Fly_Fitness Franchise · 2024 FDDAnswer from 2024 FDD Document
rs' equity | 146,051 | | TOTAL LIABILITIES AND MEMBERS' EQUITY | $ 214,928 |
STATEMENT OF INCOME AND MEMBERS' EQUITY
| For the Year Ended December 31 | 2023 |
|---|---|
| Operating revenue | $ - |
| Operating expenses | |
| Advertising and promotion | $ 32,778 |
| Amortization | 12,500 |
| Bank and credit card charges | 10 |
| Computer and internet | 123 |
| Travel | 1,459 |
| Franchise costs | 7,819 |
| Legal and professional fees | 14,080 |
| Meals and entertainment | 145 |
| Office expense | 3,482 |
| Leased employees | 74,004 |
| Subcontractors | 17,674 |
| Website | 2,500 |
| Total operating |
Source: Item 21 — FINANCIAL STATEMENTS (FDD page 44)
What This Means (2024 FDD)
According to Fly Fitness's 2024 Franchise Disclosure Document, the company experienced a net loss of $166,574 for the year ended December 31, 2023. This loss occurred despite the company incurring $166,574 in total operating expenses, which included costs such as advertising and promotion ($32,778), amortization ($12,500), franchise costs ($7,819), and leased employees ($74,004). Fly Fitness did not generate any operating revenue during this period.
This significant net loss in 2023 could be a concern for potential franchisees. It is important to note that as of December 31, 2023, Fly Fitness had issued only one franchise in Loveland, Colorado, which was not yet open.
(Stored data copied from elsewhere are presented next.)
Lemma get_group_In (df : list ProcRow) (k : string) (r : ProcRow) :
  In r (get_group df k) <-> In r df /\ address_1 r = k.
Proof.
  unfold get_group. rewrite filter_In, String.eqb_eq. tauto.
Qed.

Lemma get_group_nonempty (df : list ProcRow) (k : string) :
  In k (group_keys df) -> get_group df k <> [].
Proof.
  intros H. apply group_keys_In, in_map_iff in H as (r & E & Hr).
  intros E'. assert (Hin : In r (get_group df k)) by now apply get_group_In.
  rewrite E' in Hin. destruct Hin.
Qed.

End GroupFacts.

(** ** Sorting a group *)

Module SortFacts.

Lemma StronglySorted_weaken {A : Type} (R R' : A -> A -> Prop) (l : list A) :
  (forall x y, R x y -> R' x y) -> StronglySorted R l -> StronglySorted R' l.
Proof.
  intros HR. induction 1 as [|x l Hs IH Hf]; constructor; [exact IH|].
  eapply Forall_impl; [|exact Hf]. intros y. apply HR.
Qed.

Lemma insert_pos_perm (vals : list Z) (i : nat) (s : list nat) :
  Permutation (insert_pos vals i s) (i :: s).
Proof.
  induction s as [|j s IH]; simpl; [reflexivity|].
  destruct (nth i vals 0 <=? nth j vals 0)%Z; [reflexivity|].
  rewrite IH. apply perm_swap.
Qed.

Lemma insert_pos_sorted (vals : list Z) (i : nat) (s : list nat) :
  StronglySorted (before vals) s -> Forall (fun j => i < j) s ->
  StronglySorted (before vals) (insert_pos vals i s).
Proof.
  induction s as [|j s IH]; simpl; intros Hs Hlt.
  - constructor; constructor.
  - inversion Hs as [|? ? Hs' Hf]; subst.
    inversion Hlt as [|? ? Hij Hlt']; subst.
    destruct (Z.leb_spec (nth i vals 0%Z) (nth j vals 0%Z)) as [Hle|Hgt].
    + constructor; [exact Hs|]. constructor.
      * unfold before. lia.
      * rewrite Forall_forall in *. intros k Hk.
        specialize (Hf k Hk). specialize (Hlt' k Hk). unfold before in *.
        lia.
    + constructor; [now apply IH|].
      rewrite Forall_forall in *. intros k Hk.
      apply (Permutation_in _ (insert_pos_perm vals i s)) in Hk.
      destruct Hk as [<-|Hk]; [unfold before; lia | now apply Hf].
Qed.

Lemma stable_argsort_from (vals : list Z) (n a : nat) :
  let s := fold_right (insert_pos vals) [] (seq a n) in
  Permutation s (seq a n) /\ StronglySorted (before vals) s.
Proof.
  revert a; induction n as [|n IH]; intros a; simpl.
  - split; constructor.
  - destruct (IH (S a)) as [Hp Hs]. split.
    + rewrite insert_pos_perm. now constructor.
    + apply insert_pos_sorted; [exact Hs|].
      rewrite Forall_forall. intros j Hj.
      apply (Permutation_in _ Hp), in_seq in Hj. lia.
Qed.

Lemma stable_argsort_is_argsort : is_argsort stable_argsort.
Proof.
  intros l. destruct (stable_argsort_from l (List.length l) 0) as [Hp Hs].
  split; [exact Hp|].
  eapply StronglySorted_weaken; [|exact Hs]. unfold before. intros; lia.
Qed.

Lemma stable_argsort_is_stable : is_stable stable_argsort.
Proof.
  intros l. destruct (stable_argsort_from l (List.length l) 0) as [Hp Hs].
  eapply StronglySorted_weaken; [|exact Hs]. unfold before. intros; lia.
Qed.

Lemma take_cons {A : Type} (i : nat) (rest : list nat) (g : list A) (x : A) :
  nth_error g i = Some x -> take (i :: rest) g = x :: take rest g.
Proof. intros H. unfold take. cbn [flat_map]. now rewrite H. Qed.

Lemma nth_dist (g : list ProcRow) (i : nat) (r : ProcRow) :
  nth_error g i = Some r -> nth i (map dist g) 0%Z = dist r.
Proof.
  intros H. rewrite (nth_indep _ 0%Z (dist r)).
  - rewrite map_nth. f_equal. now apply nth_error_nth.
  - rewrite length_map. apply nth_error_Some. congruence.
Qed.

Section Argsort.

Variable argsort : list Z -> list nat.

(** The sorted positions start with a position of least value. *)
Lemma argsort_head (l : list Z) :
  sorts argsort l -> l <> [] ->
  exists i rest,
    argsort l = i :: rest /\ i < List.length l /\
    (forall j, j < List.length l -> (nth i l 0 <= nth j l 0)%Z) /\
    (forall j, j < List.length l -> j = i \/ In j rest).
Proof.
  intros [Hp Hs] Hl.
  destruct (argsort l) as [|i rest] eqn:E.
  - apply Permutation_length in Hp. rewrite length_seq in Hp.
    destruct l; [congruence | discriminate].
  - exists i, rest.
    assert (Hi : i < List.length l).
    { apply (Permutation_in i) in Hp; [|now left]. apply in_seq in Hp. lia. }
    assert (Hall : forall j, j < List.length l -> j = i \/ In j rest).
    { intros j Hj. assert (Hin : In j (i :: rest)).
      { apply (Permutation_in j (Permutation_sym Hp)). apply in_seq. lia. }
      destruct Hin; [left; congruence | now right]. }
    inversion Hs as [|? ? Hs' Hf]; subst.
    repeat split; try assumption.
    intros j Hj. destruct (Hall j Hj) as [->|Hin]; [lia|].
    rewrite Forall_forall in Hf. now apply Hf.
Qed.

(** The row kept of a group has the least distance of the group. *)
Lemma best_of_group_min (g : list ProcRow) :
  sorts argsort (map dist g) -> g <> [] ->
  exists i rec,
    nth_error g i = Some rec /\ best_of_group argsort g = [rec] /\
    (forall r, In r g -> (dist rec <= dist r)%Z).
Proof.
  intros Hsort Hg.
  destruct (argsort_head (map dist g) Hsort) as (i & rest & E & Hi & Hmin & _).
  { destruct g; [congruence | discriminate]. }
  rewrite length_map in Hi, Hmin.
  destruct (nth_error g i) as [rec|] eqn:Er;
    [|apply nth_error_None in Er; lia].
  exists i, rec. split; [exact Er|]. split.
  - unfold best_of_group, sort_values_dist. rewrite E.
    now rewrite (take_cons _ _ _ _ Er).
  - intros r Hr. apply In_nth_error in Hr as [j Hj].
    assert (Hjl : j < List.length g) by (apply nth_error_Some; congruence).
    specialize (Hmin j Hjl).
    now rewrite (nth_dist _ _ _ Er), (nth_dist _ _ _ Hj) in Hmin.
Qed.

(** A sort that keeps ties keeps the first of the rows of least
    distance. *)
Lemma best_of_group_first (g : list ProcRow) :
  sorts argsort (map dist g) -> keeps_ties argsort (map dist g) -> g <> [] ->
  exists g1 rec g2,
    g = g1 ++ rec :: g2 /\ best_of_group argsort g = [rec] /\
    (forall r, In r g1 -> (dist rec < dist r)%Z) /\
    (forall r, In r g2 -> (dist rec <= dist r)%Z).
Proof.
  intros Hsort Hst Hg.
  destruct (argsort_head (map dist g) Hsort) as (i & rest & E & Hi & Hmin & Hall).
  { destruct g; [congruence | discriminate]. }
  rewrite length_map in Hi, Hmin, Hall.
  destruct (nth_error g i) as [rec|] eqn:Er;
    [|apply nth_error_None in Er; lia].
  pose proof Er as Hig.
  apply nth_error_split in Er as (g1 & g2 & Eg & El).
  exists g1, rec, g2. split; [exact Eg|]. split; [|split].
  - unfold best_of_group, sort_values_dist. rewrite E.
    now rewrite (take_cons _ _ _ _ Hig).
  - intros r Hr. apply In_nth_error in Hr as [j Hj].
    assert (Hjl : j < List.length g1) by (apply nth_error_Some; congruence).
    assert (Hjg : nth_error g j = Some r).
    { rewrite Eg, nth_error_app1; assumption. }
    assert (Hj' : j < List.length g).
    { rewrite Eg, length_app. lia. }
    unfold keeps_ties in Hst. rewrite E in Hst.
    inversion Hst as [|? ? _ Hf]; subst. rewrite Forall_forall in Hf.
    destruct (Hall j Hj') as [|Hin]; [lia|].
    specialize (Hf j Hin). specialize (Hmin j Hj').
    rewrite (nth_dist _ _ _ Hig), (nth_dist _ _ _ Hjg) in Hf, Hmin.
    destruct (Z.eq_dec (dist rec) (dist r)) as [Ed|]; [|lia].
    specialize (Hf Ed). lia.
  - intros r Hr. assert (Hin : In r g).
    { rewrite Eg. apply in_app_iff. right. now right. }
    apply In_nth_error in Hin as [j Hj].
    assert (Hjl : j < List.length g) by (apply nth_error_Some; congruence).
    specialize (Hmin j Hjl).
    now rewrite (nth_dist _ _ _ Hig), (nth_dist _ _ _ Hj) in Hmin.
Qed.

End Argsort.

(** The kind that reverses ties sorts all the same. *)
Lemma insert_pos_ordered (vals : list Z) (i : nat) (s : list nat) :
  StronglySorted (fun a b => (nth a vals 0 <= nth b vals 0)%Z) s ->
  StronglySorted (fun a b => (nth a vals 0 <= nth b vals 0)%Z)
                 (insert_pos vals i s).
Proof.
  induction s as [|j rest IH]; intros Hs; cbn [insert_pos].
  - repeat constructor.
  - inversion Hs as [|? ? Hrest Hj]; subst.
    destruct (nth i vals 0 <=? nth j vals 0)%Z eqn:E.
    + apply Z.leb_le in E. constructor; [exact Hs|].
      constructor; [exact E|]. revert Hj. apply Forall_impl. intros x Hx. lia.
    + apply Z.leb_gt in E. constructor; [now apply IH|].
      apply (Permutation_Forall (Permutation_sym (insert_pos_perm vals i rest))).
      constructor; [lia | exact Hj].
Qed.

Lemma ties_reversed_from (vals : list Z) (todo : list nat) :
  forall acc,
    StronglySorted (fun a b => (nth a vals 0 <= nth b vals 0)%Z) acc ->
    let s := fold_left (fun sorted i => insert_pos vals i sorted) todo acc in
    Permutation s (acc ++ todo) /\
    StronglySorted (fun a b => (nth a vals 0 <= nth b vals 0)%Z) s.
Proof.
  induction todo as [|i todo IH]; intros acc Hacc; cbn [fold_left].
  - rewrite app_nil_r. split; [reflexivity | exact Hacc].
  - destruct (IH (insert_pos vals i acc) (insert_pos_ordered vals i acc Hacc))
      as (Hp & Hs).
    split; [|exact Hs].
    eapply Permutation_trans; [exact Hp|].
    eapply Permutation_trans;
      [apply Permutation_app_tail, insert_pos_perm|].
    apply Permutation_middle.
Qed.

Lemma ties_reversed_is_argsort : is_argsort ties_reversed_argsort.
Proof.
  intros l. unfold sorts, ties_reversed_argsort.
  destruct (ties_reversed_from l (seq 0 (List.length l)) []) as (Hp & Hs);
    [constructor|].
  split; [exact Hp | exact Hs].
Qed.

End SortFacts.

(** ** From the dict to the table of scored pairs *)

Module TableFacts.
Import PyStr PyStrFacts KeyFacts DictFacts FirstSeen ScoringFacts.

Lemma dl_dist_df_raw_cons (kv : string * Z) (d : dict) :
  dl_dist_df_raw (kv :: d) = Ok (kv :: d).
Proof. reflexivity. Qed.

Lemma dl_dist_df_raw_ok (d raw : dict) :
  dl_dist_df_raw d = Ok raw -> d <> [] /\ raw = d.
Proof.
  destruct d as [|kv d]; [discriminate|]. rewrite dl_dist_df_raw_cons.
  intros H; inversion H. split; [discriminate | reflexivity].
Qed.

Lemma dl_dist_df_proc_ok (raw : list (string * Z)) (rows : list ProcRow) :
  dl_dist_df_proc raw = Ok rows <->
  split_width raw = 2 /\ rows = map proc_row raw.
Proof.
  unfold dl_dist_df_proc, set_columns. cbn [List.length].
  destruct (Nat.eqb_spec (split_width raw) 2) as [E|E]; split.
  - intros H; inversion H. auto.
  - intros [_ ->]. reflexivity.
  - discriminate.
  - intros [E' _]. congruence.
Qed.

Lemma proc_row_clean (s1 s2 : string) (v : Z) :
  clean s1 -> clean s2 ->
  proc_row (key_of s1 s2, v)
  = {| address_1 := (s1 ++ " ")%string;
       address_2 := Some (" " ++ s2)%string;
       dist := v |}.
Proof.
  intros H1 H2. unfold proc_row. cbn [fst snd].
  now rewrite (split_key _ _ H1 H2).
Qed.

Lemma list_max_const (l : list nat) (n : nat) :
  l <> [] -> Forall (fun k => k = n) l -> list_max l = n.
Proof.
  intros Hl Hf. apply Nat.le_antisymm.
  - apply list_max_le. revert Hf. apply Forall_impl. intros; lia.
  - destruct l as [|k l]; [congruence|]. inversion Hf; subst.
    simpl. lia.
Qed.

Lemma dict_update_keys (d : dict) (items : list (string * Z)) (k : string) :
  In k (keys d) \/ In k (map fst items) -> In k (keys (dict_update d items)).
Proof.
  revert d; induction items as [|[k' v'] items IH]; intros d H.
  - destruct H as [H|[]]. exact H.
  - rewrite dict_update_cons. apply IH. cbn [map fst] in H.
    destruct H as [H|[<-|H]].
    + left. now apply dict_set_keys_other.
    + left. apply dict_set_in_keys.
    + now right.
Qed.

Section Tables.

Variable metric : string -> string -> Z.

Lemma map_proc_row_assignments (arr1 arr2 : list string) :
  Forall clean arr1 -> Forall clean arr2 ->
  map proc_row (assignments metric arr1 arr2) = cross_rows metric arr1 arr2.
Proof.
  intros H1 H2. induction H1 as [|s1 arr1 Hs1 H1 IH]; [reflexivity|].
  rewrite assignments_cons, map_app, IH, map_map. cbn [cross_rows flat_map].
  f_equal. apply map_ext_in. intros s2 Hs2. rewrite Forall_forall in H2.
  apply proc_row_clean; auto.
Qed.

Lemma split_width_clean (arr1 arr2 : list string) :
  arr1 <> [] -> arr2 <> [] -> Forall clean arr1 -> Forall clean arr2 ->
  split_width (assignments metric arr1 arr2) = 2.
Proof.
  intros Hn1 Hn2 H1 H2. unfold split_width. apply list_max_const.
  - intros E. apply map_eq_nil, assignments_nil_iff in E. tauto.
  - rewrite Forall_forall. intros n Hn.
    apply in_map_iff in Hn as (kv & <- & Hkv).
    apply assignments_In in Hkv as (s1 & s2 & Hs1 & Hs2 & ->). cbn [fst].
    rewrite Forall_forall in H1, H2.
    rewrite split_key; [reflexivity | now apply H1 | now apply H2].
Qed.

Lemma unique_clean (l : list string) : Forall clean l -> Forall clean (unique l).
Proof.
  rewrite !Forall_forall. intros H s Hs. apply H. now apply unique_In.
Qed.

Lemma unique_nonempty (l : list string) : l <> [] -> unique l <> [].
Proof. destruct l; [congruence | discriminate]. Qed.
The lack of operating revenue, coupled with substantial operating expenses, contributed to the reported loss.
Prospective franchisees should carefully review Fly Fitness's financial statements and understand the factors contributing to the company's financial performance. It would be prudent to inquire about the company's plans to generate revenue, manage expenses, and achieve profitability in the future. Understanding the strategies Fly Fitness has in place to support franchisees in achieving financial success is crucial before investing in a franchise.